Grace Murray Hopper said that one accurate measurement is worth a thousand expert opinions. However, it’s hard to measure phenomenons, without strictly defining them. This article is a gentle introduction to web application performance measurements.
Difference between latency and response time
Response time and latency are distinct concepts that play crucial roles in describing performance of the web applications. Latency is how much time data transfer from client to server takes, while response time is a whole data processing time measured on the client side. Response time includes the network round trip time. In other words, response time measurement includes network latency. Simple in theory, but in practice the actual definition of the measure comes from the tool you use. Gatling defines response time as a time from the moment it tries to resolve DNS and establish connection to a target host till the last byte of the response is received or any error happens. JMeter’s definition introduces ambiguity:
JMeter measures the latency from just before sending the request to just after the first response has been received. Thus the time includes all the processing needed to assemble the request as well as assembling the first part of the response, which in general will be longer than one byte.
Which one is right? Well, the Gatling’s definition, as well as the definition from the beginning of the article, corresponds the Cambridge Dictionary definitions for latency and response time:
Latency is the delay between an instruction to transfer computer information and the information being transferred, for example over the internet.
Response time is a measure of the time it takes a computer to react to a request to do something.

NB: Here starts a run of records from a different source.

Definition update_key (p : ApiKeyRecord -> bool) (f : ApiKeyRecord -> ApiKeyRecord)
    (keys : list ApiKeyRecord) : list ApiKeyRecord :=
  (fun r => if p r then f r else r) <$> keys.

Section keys.
Context `{KeyHash}.

(** ** Creation, revocation, rotation *)

Definition json_uuid (u : option Uuid) : Value :=
  match u with Some u => VString (show_uuid u) | None => Null end.

(** [create]: [kms] is the backend, when there is one, as its answer for the
    plaintext (its error text is dropped); [suffix] the 48 random characters. *)
Definition key_create (s : KeyStore) (now : N) (ws : Uuid) (name : str) (user : option Uuid)
    (kms : option (str -> option str)) (actor : AdminActor) (id : Uuid) (suffix : str)
    (tx : option ApiError) : result (ApiKeyRecord * str) * KeyStore :=
  let plaintext := $"sp_" ++ suffix in
  let ciphertext : result (option str) :=
    match user, kms with
    | Some _, Some encrypt =>
      match encrypt plaintext with
      | None => Err (Internal $"api key encrypt")
      | Some stored => if utf8_valid stored then Ok (Some stored)
                       else Err (Internal $"KMS ciphertext not UTF-8")
      end
    | Some _, None =>
      Err (Internal $"assigned API key requires kms backend for plaintext encryption")
    | None, _ => Ok None
    end in
  match ciphertext with
  | Err e => (Err e, s)
  | Panic => (Panic, s)
  | Ok ciphertext =>
    match tx with
    | Some e => (Err e, s)
    | None =>
      let row := new_key id ws name (hash_api_key plaintext) now user ciphertext in
      let entry := with_detail (on_object ApiKeyCreated id (Some name))
        (Object [($"assigned_user_id", json_uuid user)]) in
      (Ok (row, plaintext),
       {| ks_keys := ks_keys s ++ [row]; ks_audit := audit_write actor entry (ks_audit s) |})
    end
  end.

Definition live_status (r : ApiKeyRecord) : bool :=
  bool_decide (ak_status r = $"active") || bool_decide (ak_status r = $"rotating").

(** The row a statement [WHERE id = $1 AND workspace_id = $2 AND status IN
    ('active', 'rotating')] reaches. *)
Definition targets_key (ws key_id : Uuid) (r : ApiKeyRecord) : bool :=
  (ak_id r =? key_id)%N && (ak_workspace_id r =? ws)%N && live_status r.

Definition row_revoked (now : N) (r : ApiKeyRecord) : ApiKeyRecord := {|
  ak_id := ak_id r; ak_workspace_id := ak_workspace_id r; ak_name := ak_name r;
  ak_key_hash := ak_key_hash r; ak_created_at := ak_created_at r;
  ak_revoked_at := Some now; ak_status := $"revoked"; ak_rotated_at := ak_rotated_at r;
  ak_rotation_grace_secs := ak_rotation_grace_secs r;
  ak_successor_key_hash := ak_successor_key_hash r;
  ak_successor_key_prefix := ak_successor_key_prefix r;
  ak_assigned_user_id := ak_assigned_user_id r; ak_key_ciphertext := ak_key_ciphertext r;
|}.

Definition key_revoke (s : KeyStore) (now : N) (ws key_id : Uuid) (actor : AdminActor)
    (tx : option ApiError) : result unit * KeyStore :=
  match tx with
  | Some e => (Err e, s)
  | None =>
    match List.find (targets_key ws key_id) (ks_keys s) with
    | None => (Err (NotFound ($"api key " ++ show_uuid key_id ++ $" not found")), s)
    | Some r =>
      (Ok tt,
       {| ks_keys := update_key (targets_key ws key_id) (row_revoked now) (ks_keys s);
          ks_audit := audit_write actor (on_object ApiKeyRevoked key_id (Some (ak_name r)))
                        (ks_audit s) |})
    end
  end.

Definition mark_rotating (now : N) (hash prefix : str) (r : ApiKeyRecord) : ApiKeyRecord := {|
  ak_id := ak_id r; ak_workspace_id := ak_workspace_id r; ak_name := ak_name r;
  ak_key_hash := ak_key_hash r; ak_created_at := ak_created_at r;
  ak_revoked_at := ak_revoked_at r; ak_status := $"rotating"; ak_rotated_at := Some now;
  ak_rotation_grace_secs := ak_rotation_grace_secs r;
  ak_successor_key_hash := Some hash; ak_successor_key_prefix := Some prefix;
  ak_assigned_user_id := ak_assigned_user_id r; ak_key_ciphertext := ak_key_ciphertext r;
|}.

Definition grace_end (rotated_at grace_secs : N) : N := (rotated_at + grace_secs * 1000)%N.

(** [rotate]: the successor copies the workspace and the name of the old row.
    chrono renders the instant in the audit entry. *)
Definition key_rotate (show_time : N -> str) (s : KeyStore) (now : N) (ws key_id : Uuid)
    (actor : AdminActor) (new_id : Uuid) (suffix : str) (tx : option ApiError)
    : result (str * N) * KeyStore :=
  match tx with
  | Some e => (Err e, s)
  | None =>
    match List.find (targets_key ws key_id) (ks_keys s) with
    | None =>
      (Err (NotFound ($"api key " ++ show_uuid key_id ++ $" not found or already revoked")), s)
    | Some r =>
      if bool_decide (ak_status r = $"rotating") then
        match ak_rotated_at r with
        | None => (Panic, s)   (* [row.get] of a NULL into [DateTime<Utc>] *)
        | Some rotated_at =>
          (Ok (default [] (ak_successor_key_prefix r) ++ $"...",
               grace_end rotated_at (ak_rotation_grace_secs r)), s)
        end
      else
        let plaintext := $"sp_" ++ suffix in
        let hash := hash_api_key plaintext in
        let prefix := mjoin (take 12 (chars plaintext)) in
        let successor :=
          new_key new_id (ak_workspace_id r) (ak_name r ++ $" (rotated)") hash now None None in
        let grace := grace_end now (ak_rotation_grace_secs r) in
        let entry := with_detail (on_object ApiKeyRotated key_id (Some (ak_name r)))
          (Object [($"grace_expires_at", VString (show_time grace));
                   ($"grace_secs", Number (PosInt (ak_rotation_grace_secs r)))]) in
        (Ok (plaintext, grace),
         {| ks_keys := update_key (fun r => (ak_id r =? key_id)%N) (mark_rotating now hash prefix)
              (ks_keys s) ++ [successor];
            ks_audit := audit_write actor entry (ks_audit s) |})
    end
  end.

(** ** Authentication *)

Record AuthenticatedApiKey : Type := {
  auk_id : Uuid;
  auk_workspace_id : Uuid;
  auk_name : str;
  auk_assigned_user_id : option Uuid;
}.

(** The WHERE clause of [authenticate_api_key]; a NULL [rotated_at] makes the
    grace comparison NULL. *)
Definition accepts (now : N) (hash : str) (r : ApiKeyRecord) : bool :=
  bool_decide (ak_key_hash r = hash) && bool_decide (ak_revoked_at r = None) &&
  (bool_decide (ak_status r = $"active") ||
   (bool_decide (ak_status r = $"rotating") &&
    match ak_rotated_at r with
    | Some at_ => (now <? grace_end at_ (ak_rotation_grace_secs r))%N
    | None => false
    end)).

(** [ORDER BY created_at DESC LIMIT 1] *)
Fixpoint newest (l : list ApiKeyRecord) : option ApiKeyRecord :=
  match l with
  | [] => None
  | r :: l' =>
    match newest l' with
    | Some r' => Some (if (ak_created_at r <=? ak_created_at r')%N then r' else r)
    | None => Some r
    end
  end.

(** One turn of the loop over workspaces.  [rls] says whether the database
    role is subject to row-level security; a superuser is not, and then sees
    every tenant's rows. *)
Definition lookup_in (rls : bool) (now : N) (hash : str) (ws : Uuid) (keys : list ApiKeyRecord)
    : option ApiKeyRecord :=
  newest (filter (fun r => accepts now hash r &&
                           (negb rls || (ak_workspace_id r =? ws)%N)) keys).

Fixpoint auth_loop (rls : bool) (now : N) (hash : str) (workspaces : list (Uuid * option ApiError))
    (keys : list ApiKeyRecord) : result (option AuthenticatedApiKey) :=
  match workspaces with
  | [] => Ok None
  | (_, Some e) :: _ => Err e
  | (ws, None) :: rest =>
    match lookup_in rls now hash ws keys with
    | Some r => Ok (Some {| auk_id := ak_id r; auk_workspace_id := ak_workspace_id r;
                            auk_name := ak_name r; auk_assigned_user_id := ak_assigned_user_id r |})
    | None => auth_loop rls now hash rest keys
    end
  end.

(** [workspaces] is the answer of the first query, with the failure, if any,
    of each turn's transaction. *)
Definition authenticate_api_key (rls : bool) (now : N)
    (workspaces : result (list (Uuid * option ApiError))) (presented : str)
    (keys : list ApiKeyRecord) : result (option AuthenticatedApiKey) :=
  obind workspaces (fun ws => auth_loop rls now (hash_api_key presented) ws keys).

(** The [Authorization] header: absent, not text, or text. *)
Inductive HeaderValue : Type :=
  | HAbsent
  | HOpaque
  | HText (v : str).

What is request processing time or duration
Response time is a good measure to evaluate how the software is seen by the end user, but this measure heavily depends on the back-end infrastructure and the network distance between client and server.
The more proxy components are located between client and server, the more is the latency’s part in the response time. In the edge case, when the software is relatively simple web service while an infrastructure contains WAF and API Gateway deployed in front of the AWS Lambda Functions running across multiple AZ, the response time may characterize more infra rather than software. There’s an article in this blog about relation between number of components in a distributed system and heavy tails of the response time distribution. A better way to describe software performance is to measure time between the start and the end of the request processing at the back-end side.
Nginx has a concept of request processing time - time elapsed since the first bytes were read from the client.
Envoy proxy introduces duration concept - a total duration in milliseconds of the request from the start time to the last byte out. Jetty defines duration simply as time taken to serve the request (%D in access log format definition). Tomcat measures time from the first byte received till the first byte sent (%D) and time from the first byte received till the last byte sent (%F).
Difference between wall-clock time and CPU time
Request processing time is a wall-clock time that differs from the amount of time the CPU is actually busy with processing of a particular request. Consider the following scenarios:
-
Request has arrived, the start time has been stored, but there’s no free CPUs to process it, so the request waits in the queue. There’s an article in this blog about the exponential relation between incoming requests rate and the processing time.
-
The request processing requires additional calls to other microservices. If the asynchronous processing is employed, the CPU is used by other tasks while the server waits for responses. In this case the CPU time is also less than the wall clock time.
-
The request is being processed by the server, but the operating system decides to allocate CPU time slots to other web-application threads. For example, garbage collection starts. Once again, wall clock time is greater than CPU time. Hence, processing time highly depends on the infrastructure and the response time of the connected services.
-
Parallel data handling is an opposite example. In this case wall clock time of the request processing can be significantly less than corresponding CPU time.
There are multiple strategies to measure CPU time: you may use special tools called profilers to employ CPU sampling or develop a microbenchmark to test the suspicious piece of the code.
The idea of CPU sampling is straightforward. A tool like VisualVM or YourKit connects directly to the Java Virtual Machine and takes a series of snapshots of what methods are actually run by the CPU at specific point of time and then calculates the stats. The main advantage of this method is that you shouldn’t change anything inside the application to profile it. However, the accuracy of measurement is affected by sampling error. Sampling error increases when the sampling rate decreases and vice versa. Profilers are great to detect slow pieces of code, good to confirm major performance improvements, but usually you have ro run a load test to get enough samples.
In case of microbenchmark a separate program is developed to test performance of a small piece of the code. Isolation is the key concept of microbenchmark. The aim is to create a program where nothing else happens, except the execution of a small piece of the code thousands of times in a loop, so the wall clock time can be considered equal to the cpu time. Special frameworks like JMH (in the Java world) and explicit configuration of the CPU affinity helps to reduce microbenchmark measurement error.
In practice, both strategies complement each other. First, the profilers are used to locate major bottlenecks of the application, and then microbenchmark is developed for small specific parts of the code to iterate fast over the performance improvements and prove the positive effect of the change.